‘Health care cannot be rationed based upon disability’

Health care cannot be rationed based upon the disabilities of patients, the US Department of Health and Human Services (HHS) has told hospitals and clinics.

“In this time of emergency, the laudable goal of providing care quickly and efficiently must be guided by the fundamental principles of fairness, equality, and compassion that animate our civil rights laws,” the HHS Office of Civil Rights (OCR) stated in a bulletin on Saturday.

“As such, persons with disabilities should not be denied medical care on the basis of stereotypes, assessments of quality of life, or judgments about a person’s relative ‘worth’ based on the presence or absence of disabilities,” the bulletin states.

On a conference call with reporters on Saturday, the HHS OCR director Roger Severino said that his office had received “several” complaints about state crisis standards of care being developed in response to the new coronavirus pandemic.
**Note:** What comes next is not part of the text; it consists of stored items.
(** The number of requests let through. *)
Lemma handle_requests_count (requests : list Request) :
  forall loaded,
    size (handle_requests requests loaded).2
    = (size loaded
       + List.length (List.filter (fun d => match d with Continue => true | Abort => false end)
                        (handle_requests requests loaded).1))%nat.
Proof.
  induction requests as [|r rest IH]; intros loaded; [cbn; lia|].
  rewrite handle_requests_cons. cbn [fst snd]. rewrite IH.
  rewrite handle_request_decides.
  destruct (passes_blocklists r); cbn [andb].
  - destruct (bool_decide_reflect (url r ∈ loaded)) as [Hin|Hnew];
      cbn [negb fst snd List.filter List.length]; [lia|].
    rewrite size_union by (apply disjoint_singleton_l; exact Hnew).
    rewrite size_singleton. lia.
  - cbn [fst snd List.filter List.length]. lia.
Qed.

(** X7: a session lets through as many requests as its dedup set holds URLs
    in the end: one per distinct URL that passed the blocklists. *)
Theorem allowed_requests_are_distinct_urls (requests : list Request) :
  List.length (List.filter (fun d => match d with Continue => true | Abort => false end)
                 (handle_requests requests ∅).1)
  = size (handle_requests requests ∅).2.
Proof.
  rewrite handle_requests_count, size_empty. reflexivity.
Qed.

End FilterDecisions.

(** ** Response capture *)

Section CaptureFacts.

Import Capture Samples.

Lemma capture_scripts_async_lists (response : Response)
    (script_urls script_contents : list string) :
  (capture_scripts_async response script_urls script_contents).2
  = match captured_pair response with
    | Some (u, js_code) => (script_urls ++ [u], script_contents ++ [js_code])%list
    | None => (script_urls, script_contents)
    end.
Proof.
  unfold capture_scripts_async, captured_pair.
  destruct (_ && _); [|reflexivity].
  destruct (text response) as [js_code|e]; [reflexivity|].
  destruct (is_Exception e); reflexivity.
Qed.

Lemma capture_all_cons (response : Response) (rest : list Response)
    (script_urls script_contents : list string) :
  capture_all (response :: rest) script_urls script_contents
  = let lists := (capture_scripts_async response script_urls script_contents).2 in
    ((capture_scripts_async response script_urls script_contents).1
       :: (capture_all rest lists.1 lists.2).1,
     (capture_all rest lists.1 lists.2).2).
Proof.
  cbn [capture_all].
  destruct (capture_scripts_async response script_urls script_contents)
    as [o [urls contents]].
  cbn [fst snd]. destruct (capture_all rest urls contents) as [os lists]. reflexivity.
Qed.

Lemma capture_all_lists (responses : list Response) :
  forall script_urls script_contents : list string,
    (capture_all responses script_urls script_contents).2
    = ((script_urls ++ (omap captured_pair responses).*1)%list,
       (script_contents ++ (omap captured_pair responses).*2)%list).
Proof.
  induction responses as [|response rest IH]; intros script_urls script_contents.
  - cbn. rewrite !app_nil_r. reflexivity.
  - rewrite capture_all_cons. cbn zeta. cbn [snd].
    rewrite IH, capture_scripts_async_lists. cbn [omap list_omap].
    destruct (captured_pair response) as [[u js_code]|]; cbn [fst snd fmap list_fmap].
    + rewrite <- !app_assoc. reflexivity.
    + reflexivity.
Qed.

Lemma capture_all_outcomes (responses : list Response) :
  forall script_urls script_contents : list string,
    Forall (fun o => o = Ok tt \/ exists e, o = Raise e /\ is_Exception e = false)
      (capture_all responses script_urls script_contents).1.
Proof.
  induction responses as [|response rest IH]; intros script_urls script_contents.
  - constructor.
  - rewrite capture_all_cons. cbn zeta. cbn [fst]. constructor; [|apply IH].
    unfold capture_scripts_async. destruct (_ && _); [|left; reflexivity].
    destruct (text response) as [js_code|e]; [left; reflexivity|].
    destruct (is_Exception e) eqn:He; [left; reflexivity|].
    right. exists e. split; [reflexivity|exact He].
Qed.

(** X8: the two lists of a session stay in step: started empty, they end
    with the same length, and zipped they are the (URL, body) pairs of
    exactly the responses with [javascript] in the content type, status
    200 and a readable body, in the order the tasks ran.  Stylesheets,
    non-200 answers and unreadable bodies add nothing, and no task lets an
    [Exception] out. *)
Theorem captured_scripts_stay_paired (responses : list Response) :
  let run := capture_all responses [] [] in
  List.length run.2.1 = List.length run.2.2
  /\ zip run.2.1 run.2.2 = omap captured_pair responses
  /\ Forall (fun o => o = Ok tt \/ exists e, o = Raise e /\ is_Exception e = false)
       run.1.
Proof.
  cbn zeta. split; [|split].
  - rewrite capture_all_lists. cbn [fst snd app]. rewrite !length_fmap. reflexivity.
  - rewrite capture_all_lists. cbn [fst snd app]. apply zip_fst_snd.
  - apply capture_all_outcomes.
Qed.

Example capture_four_responses :
  capture_all [script_response; stylesheet_response; missing_script_response;
               unreadable_script_response] [] []
  = ([Ok tt; Ok tt; Ok tt; Ok tt],
     (["https://example.com/js/app.js"], ["var a = 1;"])).
Proof. reflexivity. Qed.

End CaptureFacts.

(** ** The scrape session: what each exit path reports *)

Section SessionOutcomes.

Import Session Samples.
Local Open Scope session_scope.

Lemma feedback_events_log (ev : event) (st : locals) :
  feedback_events (Vars.trace (log ev st))
  = (feedback_events (Vars.trace st)
     ++ if is_update_load_time ev then [ev] else [])%list.
Proof.
  unfold feedback_events, log. cbn [Vars.trace Vars.set_trace].
  rewrite List.filter_app. cbn [List.filter].
  destruct (is_update_load_time ev); reflexivity.
Qed.

Lemma close_events_log (ev : event) (st : locals) :
  close_events (Vars.trace (log ev st))
  = (close_events (Vars.trace st) ++ if is_close ev then [ev] else [])%list.
Proof.
  unfold close_events, log. cbn [Vars.trace Vars.set_trace].
  rewrite List.filter_app. cbn [List.filter].
  destruct (is_close ev); reflexivity.
Qed.

(** Side conditions of the [preserves] rules for the observations of this
    section. *)
Ltac same_view :=
  intros; unfold flag_view, result_view, close_view;
  rewrite ?feedback_events_log, ?close_events_log; cbn; rewrite ?app_nil_r;
  reflexivity.

Ltac keeps :=
  repeat first
    [ apply preserves_ret
    | apply preserves_gets
    | apply preserves_lift
    | apply preserves_modify; same_view
    | apply preserves_emit; same_view
    | apply preserves_call; same_view
    | apply preserves_call_at; same_view
    | apply preserves_content_poll; same_view
    | apply preserves_scan_scripts; same_view
    | apply preserves_if
    | apply preserves_bind; [|intros ?]
    | apply preserves_async_with
    | apply preserves_try_finally ].

(** *** The success flag of the proxy feedback *)

Lemma try_body_keeps_flag (w : World) (a : Args) (fuel : nat) (url : string) :
  preserves flag_view (try_body w a fuel url).
Proof.
  unfold try_body, open_page, navigate, collect_scripts. keeps.
Qed.
(** * Google Chat client: structural inference, topic assembly, pagination,
      session cache and batch RPC codec

    A shallow embedding of [src/chat_client.py].  The Python functions are
    transcribed as Rocq functions over a JSON value tree; mutation of the
    accumulators ([spaces], [seen_ids], [topics], [messages],
    [oldest_timestamp]) is written as explicit state passing, exceptions as a
    [result] type, and the network, the clock and the cache file as inputs of
    the functions that consult them.

    Conventions.
    - A Python [str] is a [string]; its characters are the code points below
      256, so [len] is [String.length].  [str.isdigit], [str.lower],
      [str.isupper] and [str.strip] follow Unicode on that range.
    - A Python [int] is a [Z]; [bool] is a subclass of [int] ([True == 1]), so
      where the source accepts [isinstance(x, int)] a JSON boolean is taken as
      the integer it equals.
    - A finite Python [float] is the rational it denotes ([Q]); the one place
      that computes with floats (the age of the cached token) rounds every
      operation to the nearest double, as binary64 arithmetic does. *)

From Stdlib Require Import ZArith QArith_base Qround Qabs Qpower.
From Stdlib Require Import String Ascii List Lia Bool.
From stdpp Require Import base gmap sets list strings pretty sorting.

Set Warnings "-register-all".
Local Open Scope Z_scope.

(** ** Python values *)

Inductive exn :=
| ValueError
| IndexError
| TypeError
| KeyError
| TransportError
| AuthError.

Inductive result (A : Type) :=
| Ok (a : A)
| Raise (e : exn).
Arguments Ok {A} a.
Arguments Raise {A} e.

Definition bind {A B} (r : result A) (k : A -> result B) : result B :=
  match r with
  | Ok a => k a
  | Raise e => Raise e
  end.

Notation "'let*' x ':=' r 'in' k" := (bind r (fun x => k))
  (at level 10, x name, r at level 100, k at level 200).

(** A [for] loop whose body may raise: [f] is the body, the accumulator the
    variables it assigns. *)
Section ForEach.
Context {A B : Type} (f : B -> A -> result B).

Fixpoint for_each (l : list A) (b : B) : result B :=
  match l with
  | [] => Ok b
  | a :: rest => let* b' := f b a in for_each rest b'
  end.
End ForEach.

(** The value tree produced by [json.loads]: [None], [bool], [int], finite
    [float], [str], [list] and [dict] (its items in insertion order, keys
    distinct). *)
Inductive json :=
| JNull
| JBool (b : bool)
| JInt (n : Z)
| JFloat (q : Q)
| JStr (s : string)
| JArr (items : list json)
| JObj (fields : list (string * json)).

Module Py.

Definition ord (c : ascii) : nat := nat_of_ascii c.

Definition between (lo hi : nat) (c : ascii) : bool :=
  Nat.leb lo (ord c) && Nat.leb (ord c) hi.

Definition len (s : string) : nat := String.length s.

(** [s.startswith(p)] *)
Definition startswith (p s : string) : bool := String.prefix p s.

(** [s.find(sub)]: index of the first occurrence, or [None] for -1. *)
Fixpoint find (sub s : string) : option nat :=
  if String.prefix sub s then Some 0%nat
  else match s with
       | EmptyString => None
       | String _ s' => option_map S (find sub s')
       end.

(** [sub in s] *)
Definition contains (sub s : string) : bool :=
  match find sub s with
  | Some _ => true
  | None => false
  end.

(** [s[start:stop]] for [0 <= start] and [0 <= stop]. *)
Definition slice (start stop : nat) (s : string) : string :=
  String.substring start (stop - start) s.

(** [s[:-1]] *)
Fixpoint drop_last (s : string) : string :=
  match s with
  | EmptyString => EmptyString
  | String c EmptyString => EmptyString
  | String c s' => String c (drop_last s')
  end.

Fixpoint all_chars (p : ascii -> bool) (s : string) : bool :=
  match s with
  | EmptyString => true
  | String c s' => p c && all_chars p s'
  end.

Definition is_decimal (c : ascii) : bool := between 48 57 c.

(** Superscript two, three and one: digits for [str.isdigit], refused by
    [int]. *)
Definition is_superscript_digit (c : ascii) : bool :=
  Nat.eqb (ord c) 178 || Nat.eqb (ord c) 179 || Nat.eqb (ord c) 185.

(** [s.isdigit()] *)
Definition isdigit (s : string) : bool :=
  match s with
  | EmptyString => false
  | _ => all_chars (fun c => is_decimal c || is_superscript_digit c) s
  end.

Fixpoint int_digits (acc : Z) (s : string) : option Z :=
  match s with
  | EmptyString => Some acc
  | String c s' =>
      if is_decimal c
      then int_digits (10 * acc + Z.of_nat (ord c - 48)) s'
      else None
  end.

(** [int(s)] for an [s] that passed [isdigit]: [ValueError] on a
    superscript digit, and on more than 4300 digits (the default limit on
    the conversion, leading zeros counted). *)
Definition int_of_str (s : string) : result Z :=
  if Nat.ltb 4300 (len s) then Raise ValueError
  else match int_digits 0 s with
       | Some n => Ok n
       | None => Raise ValueError
       end.

(** [s.isascii()] *)
Definition isascii (s : string) : bool :=
  all_chars (fun c => Nat.ltb (ord c) 128) s.

Definition is_upper_char (c : ascii) : bool :=
  between 65 90 c || (between 192 222 c && negb (Nat.eqb (ord c) 215)).

Definition lower_char (c : ascii) : ascii :=
  if is_upper_char c then ascii_of_nat (ord c + 32) else c.

(** [s.lower()]; on the code points below 256 it maps character by
    character. *)
Fixpoint lower (s : string) : string :=
  match s with
  | EmptyString => EmptyString
  | String c s' => String (lower_char c) (lower s')
  end.

(** [s[0].isupper()], with the [IndexError] of [s[0]] on the empty string. *)
Definition first_isupper (s : string) : result bool :=
  match s with
  | EmptyString => Raise IndexError
  | String c _ => Ok (is_upper_char c)
  end.

(** Characters removed by [str.strip()]. *)
Definition is_space_char (c : ascii) : bool :=
  between 9 13 c || between 28 32 c
  || Nat.eqb (ord c) 133 || Nat.eqb (ord c) 160.

Fixpoint lstrip_by (p : ascii -> bool) (s : string) : string :=
  match s with
  | EmptyString => EmptyString
  | String c s' => if p c then lstrip_by p s' else s
  end.

Fixpoint rstrip_by (p : ascii -> bool) (s : string) : string :=
  match s with
  | EmptyString => EmptyString
  | String c s' =>
      match rstrip_by p s' with
      | EmptyString => if p c then EmptyString else String c EmptyString
      | t => String c t
      end
  end.

(** [s.strip()] *)
Definition strip (s : string) : string :=
  rstrip_by is_space_char (lstrip_by is_space_char s).

(** [s.lstrip(chars)] *)
Definition lstrip_chars (chars s : string) : string :=
  lstrip_by (fun c => contains (String c EmptyString) chars) s.

(** [s.split("\n")] *)
Fixpoint split_lines (s : string) : list string :=
  match s with
  | EmptyString => [EmptyString]
  | String c s' =>
      if Nat.eqb (ord c) 10 then EmptyString :: split_lines s'
      else match split_lines s' with
           | [] => [String c EmptyString]
           | l :: ls => String c l :: ls
           end
  end.

(** Truth value of a Python object. *)
Definition truthy (v : json) : bool :=
  match v with
  | JNull => false
  | JBool b => b
  | JInt n => negb (n =? 0)
  | JFloat q => negb (Qnum q =? 0)
  | JStr s => negb (String.eqb s EmptyString)
  | JArr l => match l with [] => false | _ => true end
  | JObj l => match l with [] => false | _ => true end
  end.

Definition str_truthy (s : string) : bool := negb (String.eqb s EmptyString).

(** [a or b] on optional strings ([None] and the empty string are false). *)
Definition or_str (a b : option string) : option string :=
  match a with
  | Some s => if str_truthy s then a else b
  | None => b
  end.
As there are now more than 100,000 confirmed cases of the new coronavirus (COVID-19) in the U.S., states are considering “triage” plans in the event that their hospitals and health care systems are overwhelmed by an expected surge in new coronavirus patients.

Such plans would detail how critical care, such as ICU beds and ventilators, would be rationed in such a crisis. However, advocates are sounding the alarm that the plans could be used to deny care to people with disabilities and the elderly, based upon their supposed likelihood of survival.